# ABOUT THIS TASK
Within the records below, reproduce without change the lines from the line that has "(** [ESCAPE_DCT]: the" through the line that has "[DQUOTE] ++ escape_sub s ++ [DQUOTE].", and only those.
PROVIDED ENTRIES Start Marker
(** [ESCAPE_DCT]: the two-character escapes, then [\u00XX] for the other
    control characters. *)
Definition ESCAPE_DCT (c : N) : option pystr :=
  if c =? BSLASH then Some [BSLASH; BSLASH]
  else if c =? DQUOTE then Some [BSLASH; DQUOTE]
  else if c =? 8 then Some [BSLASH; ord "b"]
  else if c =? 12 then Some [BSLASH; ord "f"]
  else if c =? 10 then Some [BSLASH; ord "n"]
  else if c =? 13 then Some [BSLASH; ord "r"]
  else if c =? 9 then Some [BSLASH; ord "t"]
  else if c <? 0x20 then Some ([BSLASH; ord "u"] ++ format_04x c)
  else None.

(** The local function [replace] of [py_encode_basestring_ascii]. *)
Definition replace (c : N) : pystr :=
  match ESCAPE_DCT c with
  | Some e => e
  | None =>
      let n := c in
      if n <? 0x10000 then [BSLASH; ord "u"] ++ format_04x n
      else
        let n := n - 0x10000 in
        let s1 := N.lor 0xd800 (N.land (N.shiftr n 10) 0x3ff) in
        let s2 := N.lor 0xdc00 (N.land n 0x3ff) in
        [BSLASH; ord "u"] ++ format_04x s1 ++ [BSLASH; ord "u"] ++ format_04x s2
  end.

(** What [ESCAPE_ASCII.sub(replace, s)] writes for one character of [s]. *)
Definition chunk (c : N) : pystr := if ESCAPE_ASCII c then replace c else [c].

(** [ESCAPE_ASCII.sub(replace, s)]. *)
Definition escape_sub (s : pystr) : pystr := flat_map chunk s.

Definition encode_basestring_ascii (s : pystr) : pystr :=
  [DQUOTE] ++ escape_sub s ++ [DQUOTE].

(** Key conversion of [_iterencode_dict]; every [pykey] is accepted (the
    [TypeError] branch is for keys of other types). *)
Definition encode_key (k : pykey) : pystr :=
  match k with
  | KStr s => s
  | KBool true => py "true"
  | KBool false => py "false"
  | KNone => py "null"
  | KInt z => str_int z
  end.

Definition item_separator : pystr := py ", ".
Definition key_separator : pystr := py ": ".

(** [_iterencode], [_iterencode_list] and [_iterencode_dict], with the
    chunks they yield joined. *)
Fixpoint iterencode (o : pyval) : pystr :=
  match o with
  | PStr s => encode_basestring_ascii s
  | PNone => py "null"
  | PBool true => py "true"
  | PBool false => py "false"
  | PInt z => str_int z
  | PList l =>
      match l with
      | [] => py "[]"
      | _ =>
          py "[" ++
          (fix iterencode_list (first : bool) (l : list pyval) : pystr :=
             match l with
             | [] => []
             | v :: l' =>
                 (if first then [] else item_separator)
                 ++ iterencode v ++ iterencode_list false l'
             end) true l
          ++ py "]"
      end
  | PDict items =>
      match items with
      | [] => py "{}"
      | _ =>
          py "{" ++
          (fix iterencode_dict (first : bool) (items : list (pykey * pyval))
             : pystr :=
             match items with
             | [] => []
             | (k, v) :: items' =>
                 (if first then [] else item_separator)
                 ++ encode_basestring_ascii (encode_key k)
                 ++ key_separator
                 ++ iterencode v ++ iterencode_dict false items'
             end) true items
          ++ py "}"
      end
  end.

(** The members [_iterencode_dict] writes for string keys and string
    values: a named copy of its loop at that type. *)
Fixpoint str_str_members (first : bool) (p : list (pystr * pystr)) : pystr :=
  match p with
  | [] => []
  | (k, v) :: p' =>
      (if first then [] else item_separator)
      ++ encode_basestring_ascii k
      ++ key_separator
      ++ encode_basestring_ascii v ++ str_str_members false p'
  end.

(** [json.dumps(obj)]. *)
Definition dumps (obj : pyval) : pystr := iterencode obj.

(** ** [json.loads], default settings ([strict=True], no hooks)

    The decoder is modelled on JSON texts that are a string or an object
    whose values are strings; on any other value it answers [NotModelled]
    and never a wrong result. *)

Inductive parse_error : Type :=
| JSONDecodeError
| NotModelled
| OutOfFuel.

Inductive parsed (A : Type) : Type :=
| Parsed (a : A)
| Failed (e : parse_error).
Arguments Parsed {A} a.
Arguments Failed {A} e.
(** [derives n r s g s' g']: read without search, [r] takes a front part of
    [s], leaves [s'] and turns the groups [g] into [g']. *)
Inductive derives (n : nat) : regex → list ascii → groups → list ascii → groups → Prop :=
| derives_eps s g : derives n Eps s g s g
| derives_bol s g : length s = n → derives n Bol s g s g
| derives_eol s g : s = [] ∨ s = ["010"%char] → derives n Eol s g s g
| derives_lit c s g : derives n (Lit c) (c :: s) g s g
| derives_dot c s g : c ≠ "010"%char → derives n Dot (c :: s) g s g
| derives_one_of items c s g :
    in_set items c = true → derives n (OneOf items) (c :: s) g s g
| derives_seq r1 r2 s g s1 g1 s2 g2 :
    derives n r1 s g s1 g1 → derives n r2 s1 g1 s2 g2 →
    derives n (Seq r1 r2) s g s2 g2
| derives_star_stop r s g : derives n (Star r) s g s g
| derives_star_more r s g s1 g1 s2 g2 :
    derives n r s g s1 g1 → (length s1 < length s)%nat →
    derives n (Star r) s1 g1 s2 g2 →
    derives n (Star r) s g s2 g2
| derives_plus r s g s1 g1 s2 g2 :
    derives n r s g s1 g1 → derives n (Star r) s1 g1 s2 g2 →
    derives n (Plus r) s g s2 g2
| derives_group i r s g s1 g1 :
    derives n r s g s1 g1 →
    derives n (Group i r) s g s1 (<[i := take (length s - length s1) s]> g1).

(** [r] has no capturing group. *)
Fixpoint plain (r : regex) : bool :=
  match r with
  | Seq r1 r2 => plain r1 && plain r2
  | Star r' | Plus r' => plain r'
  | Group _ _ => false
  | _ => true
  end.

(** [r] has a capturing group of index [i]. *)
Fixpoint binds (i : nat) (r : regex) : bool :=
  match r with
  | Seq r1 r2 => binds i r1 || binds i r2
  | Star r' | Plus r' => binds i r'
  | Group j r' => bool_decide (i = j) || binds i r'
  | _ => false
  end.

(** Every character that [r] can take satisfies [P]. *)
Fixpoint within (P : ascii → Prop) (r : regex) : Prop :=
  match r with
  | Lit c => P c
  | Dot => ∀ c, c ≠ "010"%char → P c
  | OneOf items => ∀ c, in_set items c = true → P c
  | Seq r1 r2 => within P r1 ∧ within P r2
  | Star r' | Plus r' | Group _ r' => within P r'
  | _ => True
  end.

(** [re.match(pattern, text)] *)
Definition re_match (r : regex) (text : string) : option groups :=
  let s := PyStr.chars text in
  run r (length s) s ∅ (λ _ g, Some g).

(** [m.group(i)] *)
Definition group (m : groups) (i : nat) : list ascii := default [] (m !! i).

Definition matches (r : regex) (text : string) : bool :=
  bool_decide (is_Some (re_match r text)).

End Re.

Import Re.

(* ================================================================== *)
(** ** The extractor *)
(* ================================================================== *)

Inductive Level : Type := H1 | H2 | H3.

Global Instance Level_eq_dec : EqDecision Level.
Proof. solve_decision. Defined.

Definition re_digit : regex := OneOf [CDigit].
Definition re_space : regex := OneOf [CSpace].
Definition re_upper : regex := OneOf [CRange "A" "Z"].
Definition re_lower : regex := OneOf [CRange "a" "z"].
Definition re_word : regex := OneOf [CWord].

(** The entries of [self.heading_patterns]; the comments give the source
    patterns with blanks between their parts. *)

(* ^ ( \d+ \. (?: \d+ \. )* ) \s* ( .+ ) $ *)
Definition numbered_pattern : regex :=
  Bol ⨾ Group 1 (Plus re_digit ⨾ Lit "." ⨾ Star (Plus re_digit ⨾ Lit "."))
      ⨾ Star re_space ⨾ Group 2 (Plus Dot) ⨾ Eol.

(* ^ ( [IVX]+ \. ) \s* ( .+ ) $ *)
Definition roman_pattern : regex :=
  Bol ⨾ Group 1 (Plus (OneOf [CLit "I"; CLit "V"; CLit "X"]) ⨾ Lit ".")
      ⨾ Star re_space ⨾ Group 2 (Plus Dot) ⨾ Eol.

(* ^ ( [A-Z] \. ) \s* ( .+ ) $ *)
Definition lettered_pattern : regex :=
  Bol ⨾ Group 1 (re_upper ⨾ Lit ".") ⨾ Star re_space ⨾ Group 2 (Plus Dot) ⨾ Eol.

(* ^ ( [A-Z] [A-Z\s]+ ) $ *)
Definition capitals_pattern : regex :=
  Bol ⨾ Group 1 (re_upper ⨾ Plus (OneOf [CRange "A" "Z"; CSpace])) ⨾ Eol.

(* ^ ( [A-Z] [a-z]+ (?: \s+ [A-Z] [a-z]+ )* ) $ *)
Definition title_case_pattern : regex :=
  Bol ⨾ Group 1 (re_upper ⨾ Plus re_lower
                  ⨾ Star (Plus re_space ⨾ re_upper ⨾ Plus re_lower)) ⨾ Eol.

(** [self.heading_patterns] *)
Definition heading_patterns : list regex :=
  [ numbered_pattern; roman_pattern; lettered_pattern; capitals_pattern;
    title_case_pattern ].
PROVIDED ENTRIES End Marker
PROVIDED ENTRIES Start Marker
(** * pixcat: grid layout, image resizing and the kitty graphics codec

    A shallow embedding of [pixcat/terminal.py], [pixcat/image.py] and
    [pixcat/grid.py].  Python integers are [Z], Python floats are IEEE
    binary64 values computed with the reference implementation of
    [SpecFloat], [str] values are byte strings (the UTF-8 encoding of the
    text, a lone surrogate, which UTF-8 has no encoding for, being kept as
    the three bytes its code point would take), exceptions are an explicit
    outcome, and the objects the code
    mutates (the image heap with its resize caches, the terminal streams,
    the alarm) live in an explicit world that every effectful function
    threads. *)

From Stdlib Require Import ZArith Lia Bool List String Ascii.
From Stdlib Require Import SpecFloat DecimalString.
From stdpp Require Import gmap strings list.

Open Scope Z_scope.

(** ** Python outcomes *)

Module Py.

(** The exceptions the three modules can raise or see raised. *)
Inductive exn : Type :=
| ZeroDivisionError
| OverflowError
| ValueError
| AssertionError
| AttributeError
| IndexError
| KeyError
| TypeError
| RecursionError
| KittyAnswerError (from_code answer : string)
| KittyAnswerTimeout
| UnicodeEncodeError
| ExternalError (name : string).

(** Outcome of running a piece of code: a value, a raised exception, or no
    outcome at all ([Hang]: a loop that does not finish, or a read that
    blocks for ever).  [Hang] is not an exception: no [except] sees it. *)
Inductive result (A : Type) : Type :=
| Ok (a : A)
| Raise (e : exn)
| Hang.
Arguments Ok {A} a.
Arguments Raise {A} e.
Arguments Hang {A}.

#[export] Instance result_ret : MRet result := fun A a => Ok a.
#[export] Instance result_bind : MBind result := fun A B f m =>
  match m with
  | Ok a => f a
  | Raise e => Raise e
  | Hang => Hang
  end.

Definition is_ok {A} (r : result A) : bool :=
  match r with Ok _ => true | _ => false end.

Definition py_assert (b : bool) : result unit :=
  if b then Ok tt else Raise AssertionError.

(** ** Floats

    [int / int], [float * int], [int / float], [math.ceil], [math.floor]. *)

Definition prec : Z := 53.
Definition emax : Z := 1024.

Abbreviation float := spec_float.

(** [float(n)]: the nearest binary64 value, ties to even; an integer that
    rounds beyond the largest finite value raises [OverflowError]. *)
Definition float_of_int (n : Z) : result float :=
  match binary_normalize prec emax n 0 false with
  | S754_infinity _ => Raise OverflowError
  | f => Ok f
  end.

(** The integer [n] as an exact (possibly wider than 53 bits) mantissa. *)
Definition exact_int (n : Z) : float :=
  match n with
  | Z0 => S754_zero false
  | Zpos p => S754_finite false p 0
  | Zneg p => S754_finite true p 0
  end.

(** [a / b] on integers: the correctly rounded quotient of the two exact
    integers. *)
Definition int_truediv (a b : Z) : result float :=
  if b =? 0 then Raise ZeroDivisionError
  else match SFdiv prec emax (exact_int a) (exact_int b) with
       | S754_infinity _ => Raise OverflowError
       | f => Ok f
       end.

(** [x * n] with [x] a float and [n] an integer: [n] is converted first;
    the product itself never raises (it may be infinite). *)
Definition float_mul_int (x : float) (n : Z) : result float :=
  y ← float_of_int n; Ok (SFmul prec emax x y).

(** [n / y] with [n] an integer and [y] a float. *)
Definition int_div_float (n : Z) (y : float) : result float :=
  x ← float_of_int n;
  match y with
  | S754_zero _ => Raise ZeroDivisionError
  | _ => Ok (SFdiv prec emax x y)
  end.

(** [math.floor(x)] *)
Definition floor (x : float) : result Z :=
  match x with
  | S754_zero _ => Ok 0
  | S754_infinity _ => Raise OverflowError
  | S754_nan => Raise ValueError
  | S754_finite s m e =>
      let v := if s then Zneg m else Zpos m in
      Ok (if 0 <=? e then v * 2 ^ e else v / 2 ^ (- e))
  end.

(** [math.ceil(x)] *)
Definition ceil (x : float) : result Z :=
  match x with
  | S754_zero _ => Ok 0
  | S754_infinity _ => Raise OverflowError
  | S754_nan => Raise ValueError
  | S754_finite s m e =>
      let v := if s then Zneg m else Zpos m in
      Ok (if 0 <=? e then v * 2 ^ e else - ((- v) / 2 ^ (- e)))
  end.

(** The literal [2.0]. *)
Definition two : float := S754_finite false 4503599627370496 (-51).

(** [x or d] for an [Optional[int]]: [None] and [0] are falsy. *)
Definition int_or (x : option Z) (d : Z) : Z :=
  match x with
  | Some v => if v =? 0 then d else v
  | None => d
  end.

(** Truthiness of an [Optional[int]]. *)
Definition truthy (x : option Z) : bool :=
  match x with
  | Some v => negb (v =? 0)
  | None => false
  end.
PROVIDED ENTRIES End Marker
PROVIDED ENTRIES Start Marker
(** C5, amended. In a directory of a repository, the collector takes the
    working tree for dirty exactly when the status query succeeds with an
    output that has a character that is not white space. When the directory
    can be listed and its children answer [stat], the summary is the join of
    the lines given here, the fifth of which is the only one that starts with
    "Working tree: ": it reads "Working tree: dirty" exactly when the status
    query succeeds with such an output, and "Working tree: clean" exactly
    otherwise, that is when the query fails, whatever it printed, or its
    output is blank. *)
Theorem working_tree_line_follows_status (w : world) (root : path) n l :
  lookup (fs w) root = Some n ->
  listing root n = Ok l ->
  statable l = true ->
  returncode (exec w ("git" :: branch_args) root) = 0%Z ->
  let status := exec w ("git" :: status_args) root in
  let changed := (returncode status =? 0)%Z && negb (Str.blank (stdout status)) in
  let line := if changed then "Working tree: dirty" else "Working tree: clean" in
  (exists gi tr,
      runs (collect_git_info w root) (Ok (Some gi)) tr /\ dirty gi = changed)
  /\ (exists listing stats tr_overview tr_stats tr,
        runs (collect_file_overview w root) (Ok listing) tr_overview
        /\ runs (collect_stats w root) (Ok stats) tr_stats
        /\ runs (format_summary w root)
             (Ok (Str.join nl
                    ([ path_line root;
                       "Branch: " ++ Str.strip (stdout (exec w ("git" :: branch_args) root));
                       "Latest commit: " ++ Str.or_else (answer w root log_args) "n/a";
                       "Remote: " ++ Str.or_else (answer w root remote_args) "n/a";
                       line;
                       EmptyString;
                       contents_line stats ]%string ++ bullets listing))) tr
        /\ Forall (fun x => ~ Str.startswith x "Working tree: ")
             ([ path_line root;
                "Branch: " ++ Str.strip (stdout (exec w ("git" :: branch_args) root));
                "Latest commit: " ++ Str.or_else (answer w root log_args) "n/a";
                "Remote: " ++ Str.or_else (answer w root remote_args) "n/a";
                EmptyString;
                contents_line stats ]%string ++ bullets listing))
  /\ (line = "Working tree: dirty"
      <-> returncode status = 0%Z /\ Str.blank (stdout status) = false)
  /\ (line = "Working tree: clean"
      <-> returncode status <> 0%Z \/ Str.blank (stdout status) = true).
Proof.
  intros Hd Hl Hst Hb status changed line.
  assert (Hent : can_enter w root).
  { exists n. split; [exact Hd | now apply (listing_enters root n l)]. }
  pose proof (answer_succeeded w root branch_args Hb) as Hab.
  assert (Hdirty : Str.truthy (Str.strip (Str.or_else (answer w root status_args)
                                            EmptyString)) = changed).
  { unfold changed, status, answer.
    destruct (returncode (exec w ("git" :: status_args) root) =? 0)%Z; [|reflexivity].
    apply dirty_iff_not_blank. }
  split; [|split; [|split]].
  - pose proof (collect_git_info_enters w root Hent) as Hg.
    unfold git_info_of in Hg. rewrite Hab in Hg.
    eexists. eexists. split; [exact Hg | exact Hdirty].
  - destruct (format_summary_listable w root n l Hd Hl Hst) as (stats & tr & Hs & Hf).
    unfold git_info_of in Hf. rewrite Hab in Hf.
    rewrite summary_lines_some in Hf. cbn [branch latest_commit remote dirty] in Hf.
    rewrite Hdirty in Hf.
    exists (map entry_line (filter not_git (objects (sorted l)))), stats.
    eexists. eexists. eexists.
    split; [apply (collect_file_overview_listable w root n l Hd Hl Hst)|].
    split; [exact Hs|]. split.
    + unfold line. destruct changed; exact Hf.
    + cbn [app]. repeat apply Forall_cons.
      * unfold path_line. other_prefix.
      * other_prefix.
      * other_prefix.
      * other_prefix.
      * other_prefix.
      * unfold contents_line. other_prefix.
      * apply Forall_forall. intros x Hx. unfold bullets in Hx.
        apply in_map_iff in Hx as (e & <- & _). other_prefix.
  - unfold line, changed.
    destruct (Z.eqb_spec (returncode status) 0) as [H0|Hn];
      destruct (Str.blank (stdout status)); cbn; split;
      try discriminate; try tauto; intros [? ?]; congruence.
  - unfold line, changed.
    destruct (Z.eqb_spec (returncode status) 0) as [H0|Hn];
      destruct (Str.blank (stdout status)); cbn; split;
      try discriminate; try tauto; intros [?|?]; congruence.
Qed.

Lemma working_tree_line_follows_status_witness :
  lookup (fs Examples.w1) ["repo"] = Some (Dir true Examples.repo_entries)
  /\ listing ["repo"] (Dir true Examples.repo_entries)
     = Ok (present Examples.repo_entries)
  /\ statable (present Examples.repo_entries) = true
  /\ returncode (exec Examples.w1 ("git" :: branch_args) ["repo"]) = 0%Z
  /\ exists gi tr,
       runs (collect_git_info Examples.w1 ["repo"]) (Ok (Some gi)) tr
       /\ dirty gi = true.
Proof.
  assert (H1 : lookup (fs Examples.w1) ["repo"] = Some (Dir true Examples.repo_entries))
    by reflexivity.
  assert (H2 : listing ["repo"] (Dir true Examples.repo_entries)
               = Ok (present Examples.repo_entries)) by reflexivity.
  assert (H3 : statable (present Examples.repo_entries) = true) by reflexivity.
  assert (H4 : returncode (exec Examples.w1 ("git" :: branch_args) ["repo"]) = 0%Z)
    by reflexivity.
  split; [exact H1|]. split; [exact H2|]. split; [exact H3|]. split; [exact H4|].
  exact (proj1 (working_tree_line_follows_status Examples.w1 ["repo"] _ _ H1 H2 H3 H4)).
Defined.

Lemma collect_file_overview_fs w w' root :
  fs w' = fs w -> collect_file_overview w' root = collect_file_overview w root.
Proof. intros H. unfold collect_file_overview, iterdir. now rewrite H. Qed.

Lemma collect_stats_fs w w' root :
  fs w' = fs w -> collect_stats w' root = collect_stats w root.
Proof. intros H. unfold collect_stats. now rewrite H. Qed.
PROVIDED ENTRIES End Marker
# WORKED SOLUTION
(** [ESCAPE_DCT]: the two-character escapes, then [\u00XX] for the other
    control characters. *)
Definition ESCAPE_DCT (c : N) : option pystr :=
  if c =? BSLASH then Some [BSLASH; BSLASH]
  else if c =? DQUOTE then Some [BSLASH; DQUOTE]
  else if c =? 8 then Some [BSLASH; ord "b"]
  else if c =? 12 then Some [BSLASH; ord "f"]
  else if c =? 10 then Some [BSLASH; ord "n"]
  else if c =? 13 then Some [BSLASH; ord "r"]
  else if c =? 9 then Some [BSLASH; ord "t"]
  else if c <? 0x20 then Some ([BSLASH; ord "u"] ++ format_04x c)
  else None.

(** The local function [replace] of [py_encode_basestring_ascii]. *)
Definition replace (c : N) : pystr :=
  match ESCAPE_DCT c with
  | Some e => e
  | None =>
      let n := c in
      if n <? 0x10000 then [BSLASH; ord "u"] ++ format_04x n
      else
        let n := n - 0x10000 in
        let s1 := N.lor 0xd800 (N.land (N.shiftr n 10) 0x3ff) in
        let s2 := N.lor 0xdc00 (N.land n 0x3ff) in
        [BSLASH; ord "u"] ++ format_04x s1 ++ [BSLASH; ord "u"] ++ format_04x s2
  end.

(** What [ESCAPE_ASCII.sub(replace, s)] writes for one character of [s]. *)
Definition chunk (c : N) : pystr := if ESCAPE_ASCII c then replace c else [c].

(** [ESCAPE_ASCII.sub(replace, s)]. *)
Definition escape_sub (s : pystr) : pystr := flat_map chunk s.

Definition encode_basestring_ascii (s : pystr) : pystr :=
  [DQUOTE] ++ escape_sub s ++ [DQUOTE].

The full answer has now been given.